=== INPUT MATERIAL ===
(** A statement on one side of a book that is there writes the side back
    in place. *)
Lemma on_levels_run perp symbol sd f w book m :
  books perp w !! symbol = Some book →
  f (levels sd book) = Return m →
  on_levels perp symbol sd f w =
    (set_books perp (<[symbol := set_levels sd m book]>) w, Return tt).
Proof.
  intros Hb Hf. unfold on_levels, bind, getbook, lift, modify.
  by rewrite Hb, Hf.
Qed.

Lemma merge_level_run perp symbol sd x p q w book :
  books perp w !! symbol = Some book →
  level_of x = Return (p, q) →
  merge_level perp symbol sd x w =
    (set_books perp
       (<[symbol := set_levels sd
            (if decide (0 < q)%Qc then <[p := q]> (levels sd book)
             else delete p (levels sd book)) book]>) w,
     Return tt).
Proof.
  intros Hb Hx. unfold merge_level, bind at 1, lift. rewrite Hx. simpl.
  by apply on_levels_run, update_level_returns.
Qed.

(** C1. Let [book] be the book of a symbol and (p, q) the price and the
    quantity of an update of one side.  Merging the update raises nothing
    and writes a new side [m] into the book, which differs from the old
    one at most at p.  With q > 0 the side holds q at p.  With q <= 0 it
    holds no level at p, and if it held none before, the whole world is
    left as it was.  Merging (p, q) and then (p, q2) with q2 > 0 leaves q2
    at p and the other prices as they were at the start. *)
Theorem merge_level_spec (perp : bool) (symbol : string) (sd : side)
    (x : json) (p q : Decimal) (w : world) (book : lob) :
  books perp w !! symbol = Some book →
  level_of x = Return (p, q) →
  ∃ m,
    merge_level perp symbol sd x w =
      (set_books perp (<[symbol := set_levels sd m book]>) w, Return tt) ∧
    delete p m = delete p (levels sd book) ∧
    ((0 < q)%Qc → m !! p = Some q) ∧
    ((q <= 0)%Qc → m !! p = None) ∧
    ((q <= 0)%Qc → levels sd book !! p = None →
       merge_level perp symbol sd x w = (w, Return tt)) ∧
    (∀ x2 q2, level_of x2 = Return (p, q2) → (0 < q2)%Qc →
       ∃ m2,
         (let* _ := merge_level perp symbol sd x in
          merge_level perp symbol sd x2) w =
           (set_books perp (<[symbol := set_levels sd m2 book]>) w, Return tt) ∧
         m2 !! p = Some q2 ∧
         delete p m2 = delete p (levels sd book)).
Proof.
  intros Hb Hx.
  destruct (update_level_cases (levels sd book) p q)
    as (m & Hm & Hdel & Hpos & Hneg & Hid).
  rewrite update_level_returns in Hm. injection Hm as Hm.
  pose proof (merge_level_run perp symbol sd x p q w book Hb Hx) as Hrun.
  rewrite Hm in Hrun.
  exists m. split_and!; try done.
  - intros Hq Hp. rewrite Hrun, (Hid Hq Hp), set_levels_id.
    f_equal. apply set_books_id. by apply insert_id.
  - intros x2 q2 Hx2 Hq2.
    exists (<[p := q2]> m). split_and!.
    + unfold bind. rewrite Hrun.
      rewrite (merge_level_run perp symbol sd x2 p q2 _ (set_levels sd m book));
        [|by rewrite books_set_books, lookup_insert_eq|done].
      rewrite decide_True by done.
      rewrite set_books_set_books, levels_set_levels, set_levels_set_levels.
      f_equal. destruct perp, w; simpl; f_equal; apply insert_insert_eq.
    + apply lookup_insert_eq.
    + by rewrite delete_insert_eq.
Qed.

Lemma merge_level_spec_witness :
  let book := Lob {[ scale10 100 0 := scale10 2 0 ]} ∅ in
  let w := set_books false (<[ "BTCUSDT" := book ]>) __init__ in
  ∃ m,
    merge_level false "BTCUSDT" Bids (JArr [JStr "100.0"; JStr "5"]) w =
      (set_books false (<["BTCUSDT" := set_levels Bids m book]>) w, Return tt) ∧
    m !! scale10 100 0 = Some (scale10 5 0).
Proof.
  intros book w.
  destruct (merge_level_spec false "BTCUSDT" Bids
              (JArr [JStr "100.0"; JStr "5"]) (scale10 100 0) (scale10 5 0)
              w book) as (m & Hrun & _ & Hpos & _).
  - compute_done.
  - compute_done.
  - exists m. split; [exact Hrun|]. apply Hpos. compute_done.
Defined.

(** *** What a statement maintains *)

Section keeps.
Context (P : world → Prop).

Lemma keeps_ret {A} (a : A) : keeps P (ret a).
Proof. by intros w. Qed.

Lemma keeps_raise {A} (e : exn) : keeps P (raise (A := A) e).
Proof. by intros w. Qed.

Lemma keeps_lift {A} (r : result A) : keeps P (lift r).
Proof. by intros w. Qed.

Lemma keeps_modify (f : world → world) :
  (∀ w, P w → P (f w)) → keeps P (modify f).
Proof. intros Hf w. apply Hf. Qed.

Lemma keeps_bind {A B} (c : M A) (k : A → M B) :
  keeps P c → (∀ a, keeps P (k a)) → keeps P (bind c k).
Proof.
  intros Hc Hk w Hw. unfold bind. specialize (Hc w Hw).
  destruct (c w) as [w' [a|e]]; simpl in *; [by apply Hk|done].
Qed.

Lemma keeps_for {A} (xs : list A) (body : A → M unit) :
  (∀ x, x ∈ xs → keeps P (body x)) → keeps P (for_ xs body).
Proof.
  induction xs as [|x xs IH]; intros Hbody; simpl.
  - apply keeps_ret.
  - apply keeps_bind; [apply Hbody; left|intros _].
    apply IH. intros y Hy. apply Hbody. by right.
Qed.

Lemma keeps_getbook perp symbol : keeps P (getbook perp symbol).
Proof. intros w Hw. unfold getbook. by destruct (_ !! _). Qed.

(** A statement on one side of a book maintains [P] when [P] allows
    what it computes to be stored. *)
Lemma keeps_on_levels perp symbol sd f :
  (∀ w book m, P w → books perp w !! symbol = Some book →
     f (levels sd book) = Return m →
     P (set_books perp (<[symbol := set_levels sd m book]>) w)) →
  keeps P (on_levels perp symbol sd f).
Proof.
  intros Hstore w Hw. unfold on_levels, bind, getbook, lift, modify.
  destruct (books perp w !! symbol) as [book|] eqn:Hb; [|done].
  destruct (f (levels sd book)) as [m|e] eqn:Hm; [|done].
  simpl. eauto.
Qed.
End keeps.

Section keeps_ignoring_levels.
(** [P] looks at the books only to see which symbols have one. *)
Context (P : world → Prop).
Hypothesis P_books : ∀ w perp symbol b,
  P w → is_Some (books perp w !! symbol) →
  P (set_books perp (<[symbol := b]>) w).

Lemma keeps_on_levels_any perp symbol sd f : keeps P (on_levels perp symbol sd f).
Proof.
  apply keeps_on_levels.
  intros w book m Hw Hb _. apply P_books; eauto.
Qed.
===
EXERCISE INSTRUCTIONS: Lines in the data that hold "false" must be located and copied.

SOLUTION TO THIS EXERCISE:
  let w := set_books false (<[ "BTCUSDT" := book ]>) __init__ in
    merge_level false "BTCUSDT" Bids (JArr [JStr "100.0"; JStr "5"]) w =
      (set_books false (<["BTCUSDT" := set_levels Bids m book]>) w, Return tt) ∧
  destruct (merge_level_spec false "BTCUSDT" Bids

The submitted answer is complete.